Hannable: How Patriots can do better job of protecting Tom Brady

Ryan Hannable
October 10, 2017 - 11:12 pm

David Butler II/USA Today Sports

Watching the first five games of the season it's clear Tom Brady is being hit way more than he should be.

Over the first five games he has been sacked 16 times, which comes after being sacked 15 times all of last season (12 games). Against Tampa Bay last Thursday night there were several plays where the 40-year-old showed obvious signs of discomfort and was slow to get up after being hit.

Well, after he missed practice on Tuesday it was learned something is up.

According to Ian Rapoport of NFL Media, Brady has a sprained AC joint in his non-throwing shoulder, but he isn't expected to miss time. NBC Sports Boston adds Brady had a MRI, but it came back negative and the quarterback should be ready to practice this week.

With it only being Week 6, something needs to change or else Brady isn’t going to be able to make it through the entire season.

One of the biggest reasons for Brady taking so many hits is the offense has changed without Julian Edelman, who is out for the season with a torn ACL. No longer is it based around short, quick passes where the focus is getting the ball out fast, it’s taking more shots down the field with the speedy Brandin Cooks and Phillip Dorsett now on board at receiver. 

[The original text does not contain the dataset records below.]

(* ===== verification/RequestProps.v ===== *)
(** * What queries and commands promise

    The pages of an output put together, which sessions reach Codex, and the answer to each command. *)

From S2P Require Import Prelude Prog RustStr Domain Proto FilePolicy Grants Upload Concurrent Queue Gateway ProtoMapping Adapter Runtime Requests.

(** ** The buffer of an output *)

(** The output itself: appended to at its end, or replaced. *)
Definition native_output (item : string) (event : DomainEvent.t) (native : list byte) : list byte :=
  match event with
  | DomainEvent.OutputAppend id offset bytes _ =>
      if bool_decide (ItemId.id id = item) && (offset =? zlen native) then native ++ OutputBytes.bytes bytes else native
  | DomainEvent.OutputReplace id _ bytes _ => if bool_decide (ItemId.id id = item) then OutputBytes.bytes bytes else native
  | _ => native
  end.

(** Appends arrive where the output ends. *)
Definition fits (item : string) (native : list byte) (event : DomainEvent.t) : Prop :=
  match event with DomainEvent.OutputAppend id offset _ _ => ItemId.id id = item -> offset = zlen native | _ => True end.

Fixpoint all_fit (item : string) (native : list byte) (events : list DomainEvent.t) : Prop :=
  match events with
  | [] => True
  | event :: events => fits item native event /\ all_fit item (native_output item event native) events
  end.

Definition data_of (slot : SessionSlot) (item : string) (outputs : Outputs) : list byte :=
  match outputs !! slot with
  | Some items => match items !! item with Some b => OutputBuffer.data b | None => [] end
  | None => []
  end.

Notation kept native := (take (Z.to_nat OUTPUT_BUFFER_MAX) native).

Lemma data_of_change (slot : SessionSlot) (item item' : string) (f : OutputBuffer.t -> OutputBuffer.t) (outputs : Outputs) :
  data_of slot item (change_output slot item' f outputs) =
  if decide (item' = item)
  then OutputBuffer.data (f (default OutputBuffer.default (default ∅ (outputs !! slot) !! item')))
  else data_of slot item outputs.
Proof.
  unfold data_of, change_output. rewrite lookup_insert_eq. case_decide as E; [subst; by rewrite lookup_insert_eq|].
  rewrite lookup_insert_ne by done. by destruct (outputs !! slot).
Qed.

Lemma data_of_lookup (slot : SessionSlot) (item : string) (outputs : Outputs) :
  data_of slot item outputs = OutputBuffer.data (default OutputBuffer.default (default ∅ (outputs !! slot) !! item)).
Proof. unfold data_of. destruct (outputs !! slot) as [items|]; simpl; [by destruct (items !! item)|done]. Qed.

Lemma take_min_len {A : Type} (n : nat) (l : list A) : take (min n (length l)) l = take n l.
Proof. rewrite <- take_take. f_equal. apply take_ge. lia. Qed.

Lemma kept_append (native bytes : list byte) (b : OutputBuffer.t) :
  OutputBuffer.data b = kept native -> OutputBuffer.data (append_output (zlen native) bytes b) = kept (native ++ bytes).
Proof.
  intros E. assert (M : 0 < OUTPUT_BUFFER_MAX) by reflexivity. unfold append_output. rewrite E. unfold prefix_of, zlen. rewrite length_take.
  destruct (Z.ltb_spec (Z.of_nat (length native)) OUTPUT_BUFFER_MAX) as [L|L].
  - replace (Z.of_nat (Z.to_nat OUTPUT_BUFFER_MAX `min` length native)) with (Z.of_nat (length native)) by lia.
    rewrite Z.eqb_refl. destruct (Z.ltb_spec (Z.of_nat (length native)) OUTPUT_BUFFER_MAX); [|lia]. simpl.
    rewrite take_app, (take_ge native) by lia. f_equal.
    replace (Z.to_nat (Z.min (OUTPUT_BUFFER_MAX - Z.of_nat (length native)) (Z.of_nat (length bytes))))
      with ((Z.to_nat OUTPUT_BUFFER_MAX - length native) `min` length bytes)%nat by lia. apply take_min_len.
  - replace (Z.of_nat (Z.to_nat OUTPUT_BUFFER_MAX `min` length native)) with OUTPUT_BUFFER_MAX by lia.
    rewrite Z.ltb_irrefl, andb_false_r, E. rewrite take_app_le by lia. done.
Qed.

Lemma note_output_kept (slot : SessionSlot) (item : string) (native : list byte) (event : DomainEvent.t) (outputs : Outputs) :
  fits item native event -> data_of slot item outputs = kept native ->
  data_of slot item (note_output slot event outputs) = kept (native_output item event native).
Proof.
  intros F D. destruct event; try done; simpl in *.
  - rewrite data_of_change. case_decide as E; [|by rewrite bool_decide_eq_false_2]. rewrite (F E), Z.eqb_refl, bool_decide_eq_true_2 by done. simpl.
    apply kept_append. by rewrite E, <- data_of_lookup.
  - rewrite data_of_change. case_decide as E; [|by rewrite bool_decide_eq_false_2]. rewrite bool_decide_eq_true_2 by done. simpl. unfold prefix_of, zlen.
    rewrite Z2Nat.inj_min, Nat2Z.id, Nat.min_comm. apply take_min_len.
  - unfold data_of in *. destruct (outputs !! slot) as [items|] eqn:L; [|by rewrite L]. destruct (items !! ItemId.id item_id) as [b|] eqn:Li; [|by rewrite L].
    rewrite lookup_insert_eq, lookup_insert. case_decide as E; [|done]. by rewrite E in Li; rewrite Li in D.
Qed.

Lemma outputs_kept (slot : SessionSlot) (item : string) (events : list DomainEvent.t) (native : list byte) (outputs : Outputs) :
  all_fit item native events -> data_of slot item outputs = kept native ->
  data_of slot item (foldl (fun o event => note_output slot event o) outputs events) =
  kept (foldl (fun n event => native_output item event n) native events).
Proof.
  revert native outputs. induction events as [|event events IH]; intros native outputs F D; [done|]. destruct F as [F Fs]. simpl.
  apply IH; [done|]. by apply note_output_kept.
Qed.

(** ** Its pages *)

(** A browser that follows [next_cursor] until it is empty. *)
Fixpoint fetch_pages (fuel : nat) (item : pb.ItemId.t) (page_size : Z) (cursor : string) (b : OutputBuffer.t) : option (list byte * bool) :=
  match fuel with
  | O => None
  | S fuel =>
      let offset := cursor_offset cursor in
      let page := output_page_result item offset (buffered_page offset (page_limit page_size) b) in
      if bool_decide (pb.CommandOutputPage.next_cursor page = "")
      then Some (pb.CommandOutputPage.bytes page, pb.CommandOutputPage.is_final page)
      else '(rest, final) ← fetch_pages fuel item page_size (pb.CommandOutputPage.next_cursor page) b;
           Some (pb.CommandOutputPage.bytes page ++ rest, final)
  end.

In turn, self-admittedly, Brady is taking much longer to get the ball out than in the past.

According to Pro Football Focus, Brady is averaging 2.56 seconds from snap-to-throw this season, which is tied for the ninth slowest out of 32 qualifying quarterbacks. It is also his highest average since the data started being calculated in 2011. Aside from last season when Brady had the 12th quickest release time, he hasn’t ever been lower than seventh. His quickest came in 2015 when he averaged 2.26 seconds from snap-to-throw, good for second fastest among 37 qualifying quarterbacks.

So, without Edelman how can Brady get the ball out quicker?

One option could be utilizing Danny Amendola more on shorter, quicker passes like Edelman was known for, but that would put him more at risk for injury. Besides, he’s having a pretty damn good season doing what he’s doing. The same goes for Chris Hogan.

Perhaps the offense could call more screens to running backs, as well as wide receivers. We’ve seen Cooks have some success on a few screens this year since opposing cornerbacks play off him respecting his speed. Rob Gronkowski could also figure into the mix with short, quick hits over the middle, but again it increases his injury chances.

Adjusting the offense may not be in the cards, so it comes down to just protecting Brady better. And the team knows it.

“We definitely have to protect him better,” running back James White told reporters on Tuesday. “We haven’t been doing a great job. Everybody as a whole, we got to do a better job with protection, [have] everybody be on the same page and just [block] as long as possible to keep that guy off the ground.”

Nate Solder hasn’t been at his best at left tackle. For Marcus Cannon, he hasn’t been as good as a year ago and then Joe Thuney, David Andrews and Shaq Mason have been exposed in the interior. These five players need to improve, but also the tight ends and running backs need to do what they can as well in pass protection.

Another solution to improving the offensive line play and thus better protection of Brady is establishing the run more. This will prevent defenses from just attacking Brady and not worrying at all about the running game. Through five games this season, the Patriots are averaging 99 yards per game on the ground, good for 18th in the NFL. 

Mike Gillislee has been a broken tackle away from breaking several runs for 30 or more yards and Dion Lewis finally was let free last Thursday against the Bucs. It also comes down to making more of a commitment to it. Last year, the Patriots ran the ball on 47 percent of their plays. This year, the Patriots are running the ball on just 40 percent of their plays. Showing more of a commitment to the running game could help protect Brady.

It’s clear there are several ways to help protect Brady and the Patriots need to find a way soon because the way things are going the 40-year-old won’t be able to make it to January.